A global hook sounds ugly and hard to control -- it's hard to tell
which operations should be deferred and which should be forced, etc.
>>>
>>> Yes, but for the user the difference should not be visible (unless
>>> operations can raise exceptions, in which case you choose the safe
>>> path, or let the user configure what to do).
>>>
While it would be less magical, I think a more explicit API would in
the end be easier to use... something like
a, b, c, d = deferred([a, b, c, d])
e = a + b * c # 'e' is a deferred object too
f = np.dot(e, d) # so is 'f'
g = force(f) # 'g' is an ndarray
# or
force(f, out=g)
But at that point, this could easily be an external library, right?

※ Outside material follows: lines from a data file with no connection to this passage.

Lemma len_cons_pos {A : Type} (x : A) (l : list A) : 0 < len (x :: l).
Proof. unfold len. simpl length. lia. Qed.

Lemma inject_Z_pos_nonzero (z : Z) : 0 < z -> ~ (inject_Z z == 0)%Q.
Proof. unfold Qeq. simpl. lia. Qed.

(** Averaging never divides by zero. *)
Lemma current_metric_of_mean (metrics : list Q) :
  current_metric_of metrics = Ok (mean metrics).
Proof.
  destruct metrics as [|x l]; [reflexivity|].
  unfold current_metric_of, mean.
  apply truediv_ok, inject_Z_pos_nonzero, len_cons_pos.
Qed.

Lemma fold_left_Qplus_nonneg (l : list Q) (acc : Q) :
  (0 <= acc)%Q -> Forall (Qle 0) l -> (0 <= fold_left Qplus l acc)%Q.
Proof.
  revert acc. induction l as [|x l IH]; intros acc Hacc Hl; simpl; [assumption|].
  inversion Hl; subst. apply IH; [|assumption].
  replace 0%Q with (0 + 0)%Q by reflexivity. now apply Qplus_le_compat.
Qed.

Lemma mean_nonneg (samples : list Q) : Forall (Qle 0) samples -> (0 <= mean samples)%Q.
Proof.
  intros H. destruct samples as [|x l]; [apply Qle_refl|].
  unfold mean. apply Qle_shift_div_l.
  - pose proof (len_cons_pos x l). unfold Qlt. simpl. lia.
  - rewrite Qmult_0_l. apply fold_left_Qplus_nonneg; [apply Qle_refl | assumption].
Qed.

(** ** The policy engine, branch by branch *)

Lemma calculate_slo current metrics policy_config scaler_config :
  policy_type_of policy_config = "slo"%string ->
  calculate_desired_replicas current metrics policy_config scaler_config =
  _slo_based_scaling current metrics policy_config scaler_config.
Proof.
  unfold calculate_desired_replicas, policy_type_of. now intros ->.
Qed.
(** * GitHub Readme Fetcher: the request pipeline of [server.js]

    A shallow embedding of [parseGitHubUrl], [fetchRepoReadme], the
    [POST /api/fetch-readme] handler and the global error middleware, with
    the properties of the specification that are decided by that code.

    The server leans on five collaborators that are not part of the
    repository: the platform's [URL] constructor, [node-cache], [octokit],
    [marked] and [DOMPurify].  The first, and the three that talk to the
    outside or render text, are operations of the class [Env]: every
    general theorem holds for whatever they compute.  [node-cache] is
    modelled in [Module NodeCache].  One concrete environment, [ref_env],
    is used for the closed examples.

    The script of the page (the [submit] listener, [toggleLoading],
    [showError], [resetView]) is embedded over a record of the elements it
    touches, with [trim] and [fetch] as operations of the class [Browser];
    [browser_of] wires the page to the handler. *)

From Stdlib Require Import ZArith NArith List Ascii String Lia Bool.
From stdpp Require Import base option strings gmap.

Import ListNotations.
Set Warnings "-register-all,-clear-no-such-hyp".
Local Open Scope string_scope.
Local Open Scope list_scope.

(* ===================================================================== *)
(** ** JavaScript values and errors *)
(* ===================================================================== *)

(** The values a JSON body can hold, and [undefined] for a missing
    property.  The code never computes with a number: it only prints one or
    tests its truthiness.  So a number is carried by the text that
    [Number.prototype.toString] gives it, which names it: [42], [-0.5],
    [1e+21], [NaN]; zero, of either sign, is [0]. *)
Inductive JsValue : Type :=
| JsUndefined
| JsNull
| JsBool (b : bool)
| JsNumber (repr : string)
| JsString (s : string)
| JsArray (items : list JsValue)
| JsObject (fields : list (string * JsValue)).

(** The exceptions that reach the code: the built-in [TypeError], the plain
    [Error] thrown by the rendering libraries (neither has a [status]
    property), and octokit's [RequestError], which carries the HTTP status
    of the upstream response. *)
Inductive JsError : Type :=
| TypeError (message : string)
| PlainError (message : string)
| RequestError (status : Z) (message : string).

(** [error.status]; [None] is [undefined]. *)
Definition err_status (e : JsError) : option Z :=
  match e with
  | RequestError st _ => Some st
  | _ => None
  end.

Definition err_message (e : JsError) : string :=
  match e with
  | TypeError m | PlainError m | RequestError _ m => m
  end.

(** [error.status === n] *)
Definition status_is (e : JsError) (n : Z) : bool :=
  match err_status e with
  | Some st => Z.eqb st n
  | None => false
  end.

(** A computation that returns or throws. *)
Inductive Exc (A : Type) : Type :=
| Ok (a : A)
| Throw (e : JsError).
Arguments Ok {A} a.
Arguments Throw {A} e.

(** A library call whose only failure is a plain [Error]. *)
Definition plain {A} (r : A + string) : Exc A :=
  match r with
  | inl a => Ok a
  | inr m => Throw (PlainError m)
  end.

Module ExcMonad.
Definition ret {A} (a : A) : Exc A := Ok a.
Definition bind {A B} (m : Exc A) (k : A -> Exc B) : Exc B :=
  match m with
  | Ok a => k a
  | Throw e => Throw e
  end.
(** [try { body } catch { handler }] *)
Definition try_catch {A} (body : Exc A) (handler : JsError -> Exc A) : Exc A :=
  match body with
  | Ok a => Ok a
  | Throw e => handler e
  end.
End ExcMonad.

(* ===================================================================== *)
(** ** Strings as the parser uses them *)
(* ===================================================================== *)

(** [s.split(sep)] for a one-character separator: never empty, [""] splits
    into [[""]]. *)
Fixpoint split (sep : ascii) (s : string) : list string :=
  match s with
  | EmptyString => [EmptyString]
  | String c rest =>
      if Ascii.eqb c sep then EmptyString :: split sep rest
      else match split sep rest with
           | [] => [String c EmptyString]
           | seg :: segs => String c seg :: segs
           end
  end.

(** [s.includes(c)] *)
Fixpoint has_char (c : ascii) (s : string) : bool :=
  match s with
  | EmptyString => false
  | String d rest => Ascii.eqb d c || has_char c rest
  end.

(** [Boolean(s)] on a string: the empty string is the only falsy one. *)
Definition truthy (s : string) : bool := negb (String.eqb s "").

(** [s.replace(/^www\./, "")] *)
Definition strip_www (s : string) : string :=
  match s with
  | String "w" (String "w" (String "w" (String "." rest))) => rest
  | _ => s
  end.

(** [pathname.split("/").filter(Boolean)] *)
Definition segments (pathname : string) : list string :=
  List.filter truthy (split "/" pathname).

(* ===================================================================== *)
(** ** The collaborators *)
(* ===================================================================== *)

(** The two properties of a [URL] object that the parser reads. *)
Record URL : Type := { hostname : string; pathname : string }.

(** What one call of [octokit.request] does: it settles with the raw body or
    rejects, after some milliseconds. *)
Record Reply : Type := { result : Exc string; elapsed : N }.
(** * Viewport synthesis for the OCR pretraining notebooks

    A shallow embedding of the dataset classes of the notebooks
    ([SegmentationDataset], [MultitaskPretrainingDataset],
    [RotationDataset]) and of the viewport renderer they call
    ([render.AgentView]), and of what the notebooks build around them:
    the split of the pages into a training and a test part, the
    transformer encoder and decoder, the combined losses and the list of
    page names.

    Numbers.  Python integers are [Z].  A Python float is a double, hence
    a rational: the values drawn from [np.random.rand()] and the
    arithmetic the datasets do on them are written over [Q], without
    rounding, where the code rounds every sum and product to the nearest
    double.  Rounding to the nearest double keeps the order and keeps a
    double as it is, so a bound [<=] by a double that holds here holds
    of the rounded value too; a strict bound may be reached by rounding
    (0.25 + u * 0.5 is 0.75 and -1 - u * 2 is -3 in doubles at the last
    variate below 1), and where that can happen the properties below
    state the closed bound.  The renderer works with trigonometry and
    powers of two and is written over the reals [R]. *)

From Stdlib Require Import ZArith QArith Qround Qreals List Bool Lia Lra Psatz.
From Stdlib Require Import Reals Permutation.
From Stdlib Require String Ascii.
Import ListNotations.

Set Implicit Arguments.

(** ** Numeric conversions of Python and numpy *)

Module Num.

All we'd need from numpy would be some way for external types to
override the evaluation of ufuncs, np.dot, etc.? We've recently seen
several reasons to want that functionality, and it seems like
developing these "improved numexpr" ideas would be much easier if they
didn't require doing deep surgery to numpy itself...
>>>
>>> Definitely, but besides monkey-patch-chaining I think some
>>> modifications would be required, but they would be reasonably simple.
>>> Most of the functionality would be handled in one function, which most
>>> ufuncs (the ones you care about, as well as ufunc (methods) like add)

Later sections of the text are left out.